## Task requirements
Every line of the following records that includes "gaps" should be copied.

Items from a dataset
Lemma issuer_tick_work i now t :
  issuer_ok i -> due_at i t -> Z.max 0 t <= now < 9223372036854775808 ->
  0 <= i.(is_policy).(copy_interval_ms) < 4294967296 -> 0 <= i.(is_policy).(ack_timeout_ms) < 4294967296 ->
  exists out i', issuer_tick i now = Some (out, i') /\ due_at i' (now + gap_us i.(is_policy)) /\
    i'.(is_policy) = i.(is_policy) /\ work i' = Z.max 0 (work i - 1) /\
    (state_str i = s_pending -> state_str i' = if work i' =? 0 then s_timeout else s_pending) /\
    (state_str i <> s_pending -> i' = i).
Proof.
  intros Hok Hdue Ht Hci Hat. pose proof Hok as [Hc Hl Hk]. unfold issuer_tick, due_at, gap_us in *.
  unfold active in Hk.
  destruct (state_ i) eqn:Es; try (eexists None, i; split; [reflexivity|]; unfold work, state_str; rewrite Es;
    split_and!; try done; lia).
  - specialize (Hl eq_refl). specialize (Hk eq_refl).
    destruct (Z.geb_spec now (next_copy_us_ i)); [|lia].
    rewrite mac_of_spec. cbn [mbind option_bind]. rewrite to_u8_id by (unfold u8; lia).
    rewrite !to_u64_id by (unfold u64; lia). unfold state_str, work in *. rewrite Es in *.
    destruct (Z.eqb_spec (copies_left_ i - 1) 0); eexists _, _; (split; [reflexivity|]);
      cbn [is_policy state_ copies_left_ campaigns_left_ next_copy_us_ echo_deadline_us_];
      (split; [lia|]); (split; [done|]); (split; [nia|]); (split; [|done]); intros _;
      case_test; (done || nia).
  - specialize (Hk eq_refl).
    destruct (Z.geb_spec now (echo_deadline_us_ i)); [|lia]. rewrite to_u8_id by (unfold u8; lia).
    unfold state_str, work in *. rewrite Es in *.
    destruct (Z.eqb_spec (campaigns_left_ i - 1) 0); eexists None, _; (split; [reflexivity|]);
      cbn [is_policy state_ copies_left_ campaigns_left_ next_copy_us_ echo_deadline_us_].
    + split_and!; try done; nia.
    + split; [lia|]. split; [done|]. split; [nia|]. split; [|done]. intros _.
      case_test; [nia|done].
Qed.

---

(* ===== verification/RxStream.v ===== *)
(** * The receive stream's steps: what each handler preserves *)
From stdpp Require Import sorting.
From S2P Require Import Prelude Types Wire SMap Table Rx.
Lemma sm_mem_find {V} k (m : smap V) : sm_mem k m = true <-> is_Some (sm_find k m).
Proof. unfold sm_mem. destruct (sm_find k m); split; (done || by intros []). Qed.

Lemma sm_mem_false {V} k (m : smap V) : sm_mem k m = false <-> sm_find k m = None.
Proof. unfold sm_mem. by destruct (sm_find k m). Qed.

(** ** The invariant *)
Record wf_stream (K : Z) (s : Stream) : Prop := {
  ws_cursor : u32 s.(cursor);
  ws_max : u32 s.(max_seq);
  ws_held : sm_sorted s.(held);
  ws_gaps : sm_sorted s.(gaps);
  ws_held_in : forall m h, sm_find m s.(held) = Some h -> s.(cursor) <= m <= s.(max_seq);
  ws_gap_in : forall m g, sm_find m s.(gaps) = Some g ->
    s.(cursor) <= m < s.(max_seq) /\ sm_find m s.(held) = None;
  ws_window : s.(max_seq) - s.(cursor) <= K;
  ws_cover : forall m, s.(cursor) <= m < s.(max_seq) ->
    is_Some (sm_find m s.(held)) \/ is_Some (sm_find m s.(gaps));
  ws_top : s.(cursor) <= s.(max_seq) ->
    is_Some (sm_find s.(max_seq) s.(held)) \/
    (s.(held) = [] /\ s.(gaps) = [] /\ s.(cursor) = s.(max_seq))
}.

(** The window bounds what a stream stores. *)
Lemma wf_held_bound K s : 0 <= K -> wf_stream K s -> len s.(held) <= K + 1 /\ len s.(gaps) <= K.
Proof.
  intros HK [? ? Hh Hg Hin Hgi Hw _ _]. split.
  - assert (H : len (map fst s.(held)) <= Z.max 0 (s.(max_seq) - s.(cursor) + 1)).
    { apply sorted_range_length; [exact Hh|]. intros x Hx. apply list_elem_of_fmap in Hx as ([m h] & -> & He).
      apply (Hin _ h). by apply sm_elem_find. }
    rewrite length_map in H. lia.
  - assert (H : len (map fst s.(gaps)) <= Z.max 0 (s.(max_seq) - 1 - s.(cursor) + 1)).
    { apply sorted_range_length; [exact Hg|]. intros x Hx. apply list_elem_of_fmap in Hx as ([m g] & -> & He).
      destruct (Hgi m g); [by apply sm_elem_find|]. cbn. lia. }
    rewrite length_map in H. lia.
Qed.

## Expected answer
  ws_gaps : sm_sorted s.(gaps);
  ws_gap_in : forall m g, sm_find m s.(gaps) = Some g ->
    is_Some (sm_find m s.(held)) \/ is_Some (sm_find m s.(gaps));
    (s.(held) = [] /\ s.(gaps) = [] /\ s.(cursor) = s.(max_seq))
Lemma wf_held_bound K s : 0 <= K -> wf_stream K s -> len s.(held) <= K + 1 /\ len s.(gaps) <= K.
  - assert (H : len (map fst s.(gaps)) <= Z.max 0 (s.(max_seq) - 1 - s.(cursor) + 1)).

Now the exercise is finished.